WHAT YOU WILL DO> Retype the records below from their first line through the line containing "M B) p b p''", and include nothing else.

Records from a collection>
----------

(* ===== verification/RegExpReparse.v ===== *)
(** The second parse of Annex B mode.

    A number after a backslash is a back reference in the first parse.  If some
    number turns out larger than the count of groups, the pattern is parsed again,
    and the parser looks up what it noted at the position of every such number:
    [annex_b_maybe_backreferences.get(&start_pos).unwrap()].  The lookup succeeds:
    the second parse follows the first one step by step ([sim]), except after an
    escape that takes fewer digits than the reference did, where it reads the
    digits that are left as literals ([lag]) until it catches up. *)

From Stdlib Require Import Ascii String.
From S2P Require Import Prelude Unicode LexerStream UnicodeProperty ParseStream Characters RegExpSyntax.
From S2P Require Import RegExpLexical RegExpLexicalCorrect RegExpParser RegExpParserCorrect.

Section Reparse.

Context `{IcuData} `{!IcuLaws _} {S : Type} `{ParseStreamLaws S}.

#[local] Abbreviation M := (M S).
#[local] Abbreviation RegExpParser := (RegExpParser S).
#[local] Abbreviation Term := (Term UnicodeProperty).
#[local] Abbreviation Disjunction := (Disjunction UnicodeProperty).

(** ** Running a sequence *)

Lemma run_bind {A B} (m : M A) (f : A -> M B) p a p' :
  m p = Done (Ok a, p') -> (m ≫= f) p = f a p'.
Proof. intros E. change ((m ≫= f) p) with
    (match m p with
     | Done (Ok a, p') => f a p' | Done (Err x, p') => Done (Err x, p')
     | Panicked => Panicked | Faulted => Faulted | OutOfFuel => OutOfFuel end). by rewrite E. Qed.

Lemma run_bind_fuel {A B} (m : M A) (f : A -> M B) p : m p = OutOfFuel -> (m ≫= f) p = OutOfFuel.
Proof. intros E. change ((m ≫= f) p) with
    (match m p with
     | Done (Ok a, p') => f a p' | Done (Err x, p') => Done (Err x, p')
     | Panicked => Panicked | Faulted => Faulted | OutOfFuel => OutOfFuel end). by rewrite E. Qed.

Lemma run_bind_inv {A B} (m : M A) (f : A -> M B) p b p'' :
  (m ≫= f) p = Done (Ok b, p'') -> exists a p', m p = Done (Ok a, p') /\ f a p' = Done (Ok b, p'').
Proof.
  change ((m ≫= f) p) with
    (match m p with
     | Done (Ok a, p') => f a p' | Done (Err x, p') => Done (Err x, p')
     | Panicked => Panicked | Faulted => Faulted | OutOfFuel => OutOfFuel end).
  destruct (m p) as [[[a|x] p']| | |]; try done. eauto.
Qed.

Lemma run_lex_inv {A} (m : L S A) p a p' :
  lex m p = Done (Ok a, p') -> exists s, m (rp_env p) (rp_stream p) = Done (Ok a, s) /\ p' = set_stream s p.
Proof.
  unfold lex. destruct (m _ _) as [[r s]| | |]; cbn; try done. intros [= -> <-]. eauto.
Qed.

Lemma run_lex {A} (m : L S A) p a s :
  m (rp_env p) (rp_stream p) = Done (Ok a, s) -> lex m p = Done (Ok a, set_stream s p).
Proof. intros E. unfold lex. by rewrite E. Qed.

(** ** What the first parse notes only grows *)

Definition noted (p : RegExpParser) : gset Z := dom (rp_maybe_backreferences p).

(** Numbers are noted only in Annex B mode and without a unicode flag. *)
Definition notes_numbers (e : Env) : bool := in_annex_b_mode e && negb (is_unicode_aware e).

Record extends (p p' : RegExpParser) : Prop := {
  extends_noted : noted p ⊆ noted p';
  extends_env : rp_env p' = rp_env p;
  extends_quiet : notes_numbers (rp_env p) = false -> noted p' = noted p;
}.

Definition mono {A} (m : M A) : Prop := forall p a p', m p = Done (Ok a, p') -> extends p p'.

Lemma parser_extends_refl p : extends p p.
Proof. done. Qed.
Lemma parser_extends_trans p1 p2 p3 : extends p1 p2 -> extends p2 p3 -> extends p1 p3.
Proof.
  intros [N1 E1 Q1] [N2 E2 Q2]. split; [set_solver|congruence|]. intros Hq. rewrite Q2, Q1; [done|done|congruence].
Qed.

Lemma mono_ret {A} (a : A) : mono (mret a).
Proof. by intros p b p' [= <- <-]. Qed.
Lemma mono_bind {A B} (m : M A) (f : A -> M B) : mono m -> (forall a, mono (f a)) -> mono (m ≫= f).
Proof.
  intros Hm Hf p b p'' (a & p' & E1 & E2)%run_bind_inv. apply Hm in E1. apply Hf in E2. by eapply parser_extends_trans.
Qed.
Lemma mono_lex {A} (m : L S A) : mono (lex m).
Proof. intros p a p' (s & _ & ->)%run_lex_inv. by destruct p. Qed.
Lemma mono_gets {A} (f : RegExpParser -> A) : mono (gets f).
Proof. by intros p b p' [= <- <-]. Qed.
Lemma mono_modify f : (forall p, extends p (f p)) -> mono (modify f).
Proof. intros Hf p b p' [= <- <-]. apply Hf. Qed.
Lemma mono_maybe pos : mono (is_annex_b_backreference_like_escape_sequence (S := S) pos).
Proof.
  intros p b p'. unfold is_annex_b_backreference_like_escape_sequence.
  destruct (rp_already_parsed p); [|by intros [= <- <-]].
  destruct (rp_maybe_backreferences p !! pos); cbn; [by intros [= <- <-]|done].
Qed.

Lemma mono_indexed pos : mono (parse_indexed_backreference (S := S) pos).
Proof.
  unfold parse_indexed_backreference. apply mono_bind; [apply mono_lex|intros _].
  apply mono_bind; [apply mono_lex|intros [index|]]; [|apply mono_lex].
  destruct (index <=? u32_max); [|apply mono_lex]. apply mono_bind; [apply mono_modify; by intros []|intros _].
  intros p a p' (b & p1 & [= <- <-] & E)%run_bind_inv.
  change (in_annex_b_mode (rp_env p) && negb (is_unicode_aware (rp_env p))) with (notes_numbers (rp_env p)) in E.
  apply run_bind_inv in E as (u & p1 & E1 & E2). apply (parser_extends_trans _ p1).
  - destruct (_ && _) eqn:Eb; injection E1 as _ <-; [|done]. apply andb_true_iff in Eb as [Hmode _].
    destruct p. split; [unfold noted; cbn; set_solver|done|]. cbn in *. congruence.
  - revert E2. apply (mono_bind (new_backreference index)); [|intros; apply mono_ret]. unfold new_backreference.
    apply mono_bind; [apply mono_gets|intros i]. apply mono_bind; [|intros; apply mono_ret].
    apply mono_modify. by intros [].
Qed.

Ltac mono_tac :=
  repeat match goal with
    | |- mono (_ ≫= _) => apply mono_bind; [|intros ?]
    | |- mono (mret _) => apply mono_ret
    | |- mono (lex _) => apply mono_lex
    | |- mono (gets _) => apply mono_gets
    | |- mono (is_annex_b_backreference_like_escape_sequence _) => apply mono_maybe
    | |- mono (modify _) => apply mono_modify; by intros []
    | |- mono (parse_indexed_backreference _) => apply mono_indexed
    | |- mono (new_backreference _) => unfold new_backreference
    | |- mono (if ?b then _ else _) => destruct b
    | |- mono (match ?x with _ => _ end) => destruct x
    | H : mono ?m |- mono ?m => exact H
    | |- mono (fun _ => _) => intros ? ? ?
    end.
(* ===== verification/CodePointSet.v ===== *)
(** Sets of code points.

    The RegExp compiler builds its character classes with the types
    [CodePointInversionList] and [CodePointInversionListBuilder] of the crate
    icu_collections and with data of the ICU tables.  They are outside the
    repository: [CodePointSets] is the interface the compiler uses, with the laws
    that it relies on.  [RangeSet] is an instance that represents a set by its
    sorted, disjoint ranges. *)

From S2P Require Import Prelude Unicode UnicodeProperty.

(** A list and its builder are one type here: [build] is the identity.  A range
    is inclusive. *)
Class CodePointSets : Type := {
  icu_data :: IcuData;
  cpset : Type;
  set_empty : cpset;
  set_all : cpset;
  add_range : Z -> Z -> cpset -> cpset;
  add_set : cpset -> cpset -> cpset;            (* the argument, then the builder *)
  retain_set : cpset -> cpset -> cpset;
  remove_set : cpset -> cpset -> cpset;
  complement : cpset -> cpset;
  set_size : cpset -> Z;
  iter_ranges : cpset -> list (Z * Z);
  iter_chars : cpset -> list Z;                 (* code points that are a [char] *)
  add_case_closure_to : Z -> cpset -> cpset;    (* ICU.case_mapper *)
  simple_fold : Z -> Z;
  case_closure_override : Z -> option cpset;    (* so2js_icu_collections *)
  all_case_folded_set : cpset;
  property_add_to_set : UnicodeProperty -> cpset -> cpset;
  property_strings : Strings.BinaryUnicodePropertyOfStrings -> list (list Z);
}.

Definition add_char `{CodePointSets} (c : Z) (s : cpset) : cpset := add_range c c s.

Class CodePointSetLaws `{CodePointSets} : Prop := {
  ranges_in_unicode s r : r ∈ iter_ranges s -> 0 <= r.1 <= r.2 /\ r.2 <= MAX_CODE_POINT;
  chars_are_scalar s c : c ∈ iter_chars s -> is_scalar c;
  chars_of_add_char s c d : is_scalar c -> d = c \/ d ∈ iter_chars s -> d ∈ iter_chars (add_char c s);
  chars_of_add_set s t d : d ∈ iter_chars s \/ d ∈ iter_chars t -> d ∈ iter_chars (add_set s t);
  case_closure_extends c s d : d ∈ iter_chars s -> d ∈ iter_chars (add_case_closure_to c s);
  property_strings_in_unicode p : Forall (Forall (fun c => 0 <= c <= MAX_CODE_POINT)) (property_strings p);
}.

(** ** Sets as sorted disjoint ranges *)

Module RangeSet.

Definition t : Type := list (Z * Z).

Definition valid_range (r : Z * Z) : Prop := 0 <= r.1 <= r.2 /\ r.2 <= MAX_CODE_POINT.
#[export] Instance valid_range_dec r : Decision (valid_range r).
Proof. unfold valid_range. apply _. Defined.

Definition ranges (s : t) : list (Z * Z) := filter valid_range s.

(** Add a range to sorted disjoint ranges, merging what overlaps or touches. *)
Fixpoint insert_range (lo hi : Z) (s : t) : t :=
  match s with
  | [] => [(lo, hi)]
  | (a, b) :: s' =>
      if hi + 1 <? a then (lo, hi) :: s
      else if b + 1 <? lo then (a, b) :: insert_range lo hi s'
      else insert_range (Z.min lo a) (Z.max hi b) s'
  end.

Definition add (lo hi : Z) (s : t) : t :=
  let lo := Z.max 0 lo in
  let hi := Z.min MAX_CODE_POINT hi in
  if lo <=? hi then insert_range lo hi (ranges s) else s.

Definition union (s u : t) : t := foldr (fun r acc => add r.1 r.2 acc) u (ranges s).

(** The ranges between those of a set. *)
Fixpoint gaps (from : Z) (s : t) : t :=
  match s with
  | [] => if from <=? MAX_CODE_POINT then [(from, MAX_CODE_POINT)] else []
  | (a, b) :: s' =>
      let rest := gaps (b + 1) s' in
      if from <=? a - 1 then (from, a - 1) :: rest else rest
  end.
Definition compl (s : t) : t := gaps 0 (ranges s).

Definition size (s : t) : Z := foldr (fun r acc => r.2 - r.1 + 1 + acc) 0 (ranges s).

Definition is_scalar_b (c : Z) : bool :=
  (0 <=? c) && (c <=? MAX_CODE_POINT)
  && negb (is_high_surrogate_code_unit c || is_low_surrogate_code_unit c).
Definition chars (s : t) : list Z :=
  filter (fun c => is_scalar_b c = true) (ranges s ≫= fun r => seqZ r.1 (r.2 - r.1 + 1)).

(** Case closures of the ASCII letters. *)
Definition ascii_case_closure (c : Z) (s : t) : t :=
  if (97 <=? c) && (c <=? 122) then add (c - 32) (c - 32) s
  else if (65 <=? c) && (c <=? 90) then add (c + 32) (c + 32) s
  else s.
Definition ascii_fold (c : Z) : Z := if (65 <=? c) && (c <=? 90) then c + 32 else c.

Lemma elem_of_chars s d :
  d ∈ chars s <-> is_scalar_b d = true /\ exists r, r ∈ s /\ valid_range r /\ r.1 <= d <= r.2.
Proof.
  unfold chars, ranges. rewrite list_elem_of_filter, list_elem_of_bind.
  split; intros [Hd [r Hr]]; (split; [done|]); exists r.
  - destruct Hr as [Hd' Hr]. rewrite elem_of_seqZ in Hd'. apply list_elem_of_filter in Hr as [? ?].
    split_and!; [done|done|lia|lia].
  - destruct Hr as (Hr & Hv & ?). rewrite elem_of_seqZ, list_elem_of_filter. split; [lia|done].
Qed.

Lemma insert_range_mem s : forall lo hi d, valid_range (lo, hi) -> Forall valid_range s ->
  (lo <= d <= hi \/ exists r, r ∈ s /\ r.1 <= d <= r.2) ->
  exists r, r ∈ insert_range lo hi s /\ valid_range r /\ r.1 <= d <= r.2.
Proof.
  induction s as [|[a b] s IH]; intros lo hi d Hv Hs Hd; cbn [insert_range].
  - destruct Hd as [Hd|(r & Hr & _)]; [|by apply elem_of_nil in Hr].
    exists (lo, hi). split; [by left|done].
  - apply Forall_cons in Hs as [Hab Hs].
    destruct (Z.ltb_spec (hi + 1) a); [|destruct (Z.ltb_spec (b + 1) lo)].
    + destruct Hd as [Hd|(r & Hr & Hd)]; [exists (lo, hi); split; [by left|done]|].
      exists r. split; [by right|]. split; [|done].
      rewrite Forall_forall in Hs. inv_elem; [done|by apply Hs].
    + destruct Hd as [Hd|(r & Hr & Hd)].
      * destruct (IH lo hi d) as (r & Hr & ?); [done..|by left|]. exists r. split; [by right|done].
      * apply elem_of_cons in Hr as [->|Hr]; [exists (a, b); split; [by left|done]|].
        destruct (IH lo hi d) as (r' & Hr' & ?); [done..|right; by exists r|].
        exists r'. split; [by right|done].
    + apply IH; [|done|].
      * unfold valid_range in *. cbn in *. lia.
      * destruct Hd as [Hd|(r & Hr & Hd)]; [left; lia|].
        apply elem_of_cons in Hr as [->|Hr]; [left; cbn in Hd; lia|right; by exists r].
Qed.

Lemma chars_add s lo hi d :
  is_scalar_b d = true -> lo <= d <= hi \/ d ∈ chars s -> d ∈ chars (add lo hi s).
Proof.
  intros Hd Hm. unfold add.
  assert (0 <= d <= MAX_CODE_POINT) as Hr.
  { unfold is_scalar_b in Hd. apply andb_true_iff in Hd as [Hd _]. lia. }
  destruct (Z.leb_spec (Z.max 0 lo) (Z.min MAX_CODE_POINT hi)).
  - apply elem_of_chars. split; [done|].
    apply insert_range_mem; [unfold valid_range; cbn; lia|apply Forall_forall; intros r; unfold ranges; rewrite list_elem_of_filter; tauto|].
    destruct Hm as [?|Hm]; [left; lia|right].
    apply elem_of_chars in Hm as (_ & r & ? & ? & ?). exists r.
    unfold ranges. by rewrite list_elem_of_filter.
  - destruct Hm as [?|?]; [lia|done].
Qed.

Lemma chars_union s u d : d ∈ chars s \/ d ∈ chars u -> d ∈ chars (union s u).
Proof.
  assert (forall l, d ∈ chars u \/ (is_scalar_b d = true /\ exists r, r ∈ l /\ r.1 <= d <= r.2) ->
    d ∈ chars (foldr (fun r acc => add r.1 r.2 acc) u l)) as Hl.
  { induction l as [|r l IH]; intros Hd; cbn.
    - destruct Hd as [?|(_ & r & Hr & _)]; [done|by apply elem_of_nil in Hr].
    - assert (is_scalar_b d = true) as Hs.
      { destruct Hd as [Hd|[? _]]; [by apply elem_of_chars in Hd as [? _]|done]. }
      apply chars_add; [done|]. destruct Hd as [Hd|(_ & r' & Hr & ?)]; [right; auto|].
      apply elem_of_cons in Hr as [->|Hr]; [by left|right; apply IH; right]. split; [done|]. by exists r'. }
  intros [Hd|Hd]; apply Hl; [right|by left].
  apply elem_of_chars in Hd as (Hs & r & ? & ? & ?). split; [done|]. exists r.
  unfold ranges. by rewrite list_elem_of_filter.
Qed.

Lemma is_scalar_iff c : is_scalar_b c = true <-> is_scalar c.
Proof.
  unfold is_scalar_b, is_scalar.
  rewrite !andb_true_iff, negb_true_iff, orb_false_iff, !Z.leb_le. tauto.
Qed.

#[export] Instance sets : CodePointSets := {
  cpset := t;
  icu_data := AsciiData.icu;
  set_empty := [];
  set_all := [(0, MAX_CODE_POINT)];
  add_range := add;
  add_set := union;
  retain_set s u := compl (union (compl s) (compl u));
  remove_set s u := compl (union s (compl u));
  complement := compl;
  set_size := size;
  iter_ranges := ranges;
  iter_chars := chars;
  add_case_closure_to := ascii_case_closure;
  simple_fold := ascii_fold;
  case_closure_override _ := None;
  all_case_folded_set := compl [(65, 90)];
  property_add_to_set p s := s;
  property_strings p := [];
}.

#[export] Instance laws : CodePointSetLaws.
Proof.
  split; cbn.
  - intros s r. unfold ranges. rewrite list_elem_of_filter. by intros [? _].
  - intros s c [Hc _]%elem_of_chars. by apply is_scalar_iff.
  - intros s c d Hc [->|Hd]; apply chars_add; [by apply is_scalar_iff|lia| |by right].
    by apply elem_of_chars in Hd as [? _].
  - apply chars_union.
  - intros c s d Hd. pose proof (proj1 (proj1 (elem_of_chars _ _) Hd)).
    unfold ascii_case_closure. repeat case_match; try done; apply chars_add; auto.
  - constructor.
Qed.

End RangeSet.
(* ===== verification/RegExpBuilderLogic.v ===== *)
(** A program logic for the builder of the RegExp compiler.

    [wp m P b] says that the computation [m] returns from the builder [b] and
    establishes [P].  [Good X b] says that the blocks of [b] are encodings of
    instructions with valid operands and that the last block, which is not followed
    by another one, ends in a terminator unless it is one of the blocks [X] that
    are still to be completed.  [emits] and [emits_here] are the specifications of
    the emitters of subexpressions and of straight-line code. *)

From S2P Require Import Prelude Unicode LexerStream RegExpInstruction RegExpMatcher.
From S2P Require Import RegExpSyntax CodePointSet RegExpCompiler.

(** ** Weakest preconditions *)

Definition wp {A} (m : M A) (P : A -> CompiledRegExpBuilder -> Prop) (b : CompiledRegExpBuilder) :
    Prop :=
  exists a b', m b = Done (a, b') /\ P a b'.

Lemma wp_ret {A} (a : A) P b : P a b -> wp (mret a) P b.
Proof. intros HP. by exists a, b. Qed.

Lemma wp_bind {A B} (m : M A) (f : A -> M B) P b :
  wp m (fun a => wp (f a) P) b -> wp (m ≫= f) P b.
Proof.
  intros (a & b' & E & a' & b'' & E' & HP). exists a', b''. split; [|done].
  unfold mbind, M_bind. by rewrite E.
Qed.

Lemma wp_mono {A} (m : M A) (P Q : A -> CompiledRegExpBuilder -> Prop) b :
  wp m P b -> (forall a b', P a b' -> Q a b') -> wp m Q b.
Proof. intros (a & b' & E & HP) HQ. exists a, b'. auto. Qed.

Lemma wp_for_each {A} (l : list A) (f : A -> M unit) (I : CompiledRegExpBuilder -> Prop) P b :
  I b -> (forall x b', x ∈ l -> I b' -> wp (f x) (fun _ => I) b') ->
  (forall b', I b' -> P tt b') -> wp (for_each l f) P b.
Proof.
  intros HI Hf HP. revert b HI. induction l as [|x l IH]; intros b HI; cbn [for_each].
  - apply wp_ret, HP, HI.
  - apply wp_bind. eapply wp_mono; [apply Hf; [by left|done]|]. intros ? b' HI'.
    apply IH; [|done]. intros y b'' Hy. apply Hf. by right.
Qed.

Lemma wp_gets {A} (f : CompiledRegExpBuilder -> A) P b : P (f b) b -> wp (gets f) P b.
Proof. intros HP. by exists (f b), b. Qed.

Lemma wp_lift {A} (o : outcome A) a P b : o = Done a -> P a b -> wp (lift o) P b.
Proof. intros -> HP. by exists a, b. Qed.

(** ** Blocks of instructions *)

Definition terminator (i : Instruction) : bool :=
  match i with Jump _ | Branch _ _ | Accept | Fail => true | _ => false end.

Definition closed (block : list Instruction) : bool :=
  match last block with Some i => terminator i | None => false end.

Definition encode_block (block : list Instruction) : list Z := mjoin (encode <$> block).

Definition num_blocks (b : CompiledRegExpBuilder) : nat := length (blocks b).

Section Builder.

Context (num_points : Z) (features : Features).

Definition capture_valid (g : Z) : Prop := 0 <= g /\ g * 2 + 1 < num_points.

(** Valid operands, branch operands being block ids. *)
Definition instr_valid (nb : nat) (np nl : Z) (i : Instruction) : Prop :=
  match i with
  | Literal c | CompareEquals c => 0 <= c <= MAX_CODE_POINT
  | CompareBetween a e => 0 <= a <= MAX_CODE_POINT /\ 0 <= e <= MAX_CODE_POINT + 1
  | Jump t => 0 <= t < Z.of_nat nb
  | Branch t u => 0 <= t < Z.of_nat nb /\ 0 <= u < Z.of_nat nb
  | Lookaround is_ahead _ t =>
      (is_ahead = false -> lookbehinds features = true) /\ 0 <= t < Z.of_nat nb
  | Loop r m t => 0 <= r < nl /\ 0 <= m <= u32_max /\ 0 <= t < Z.of_nat nb
  | MarkCapturePoint k => 0 <= k < num_points
  | ClearCapture g => capture_valid g
  | Progress p => 0 <= p < np
  | Backreference _ g => back_references features = true /\ 0 <= g <= u32_max
  | _ => True
  end.

Definition valid_in (b : CompiledRegExpBuilder) : Instruction -> Prop :=
  instr_valid (num_blocks b) (progress_point_count b) (loop_register_count b).

Definition last_closed (X : list nat) (ibs : list (list Instruction)) : Prop :=
  match last ibs with
  | Some block => closed block = true \/ (length ibs - 1)%nat ∈ X
  | None => False
  end.

Record Good (X : list nat) (b : CompiledRegExpBuilder) : Prop := mkGood {
  good_current : (current_block_id b < num_blocks b)%nat;
  good_flags : flags_stack b <> [];
  good_directions : direction_stack b <> [];
  good_counts : 0 <= progress_point_count b /\ 0 <= loop_register_count b;
  good_blocks : exists ibs, blocks b = encode_block <$> ibs /\
    Forall (Forall (valid_in b)) ibs /\ last_closed X ibs;
}.

(** What every piece of the builder does to the rest of the state. *)
Record Step (b b' : CompiledRegExpBuilder) : Prop := mkStep {
  step_blocks : (num_blocks b <= num_blocks b')%nat;
  step_progress : progress_point_count b <= progress_point_count b';
  step_loops : loop_register_count b <= loop_register_count b';
  step_flags : flags_stack b' = flags_stack b;
  step_directions : direction_stack b' = direction_stack b;
}.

----------

EXERCISE ANSWER>
(* ===== verification/RegExpReparse.v ===== *)
(** The second parse of Annex B mode.

    A number after a backslash is a back reference in the first parse.  If some
    number turns out larger than the count of groups, the pattern is parsed again,
    and the parser looks up what it noted at the position of every such number:
    [annex_b_maybe_backreferences.get(&start_pos).unwrap()].  The lookup succeeds:
    the second parse follows the first one step by step ([sim]), except after an
    escape that takes fewer digits than the reference did, where it reads the
    digits that are left as literals ([lag]) until it catches up. *)

From Stdlib Require Import Ascii String.
From S2P Require Import Prelude Unicode LexerStream UnicodeProperty ParseStream Characters RegExpSyntax.
From S2P Require Import RegExpLexical RegExpLexicalCorrect RegExpParser RegExpParserCorrect.

Section Reparse.

Context `{IcuData} `{!IcuLaws _} {S : Type} `{ParseStreamLaws S}.

#[local] Abbreviation M := (M S).
#[local] Abbreviation RegExpParser := (RegExpParser S).
#[local] Abbreviation Term := (Term UnicodeProperty).
#[local] Abbreviation Disjunction := (Disjunction UnicodeProperty).

(** ** Running a sequence *)

Lemma run_bind {A B} (m : M A) (f : A -> M B) p a p' :
  m p = Done (Ok a, p') -> (m ≫= f) p = f a p'.
Proof. intros E. change ((m ≫= f) p) with
    (match m p with
     | Done (Ok a, p') => f a p' | Done (Err x, p') => Done (Err x, p')
     | Panicked => Panicked | Faulted => Faulted | OutOfFuel => OutOfFuel end). by rewrite E. Qed.

Lemma run_bind_fuel {A B} (m : M A) (f : A -> M B) p : m p = OutOfFuel -> (m ≫= f) p = OutOfFuel.
Proof. intros E. change ((m ≫= f) p) with
    (match m p with
     | Done (Ok a, p') => f a p' | Done (Err x, p') => Done (Err x, p')
     | Panicked => Panicked | Faulted => Faulted | OutOfFuel => OutOfFuel end). by rewrite E. Qed.

Lemma run_bind_inv {A B} (m : M A) (f : A -> M B) p b p'' :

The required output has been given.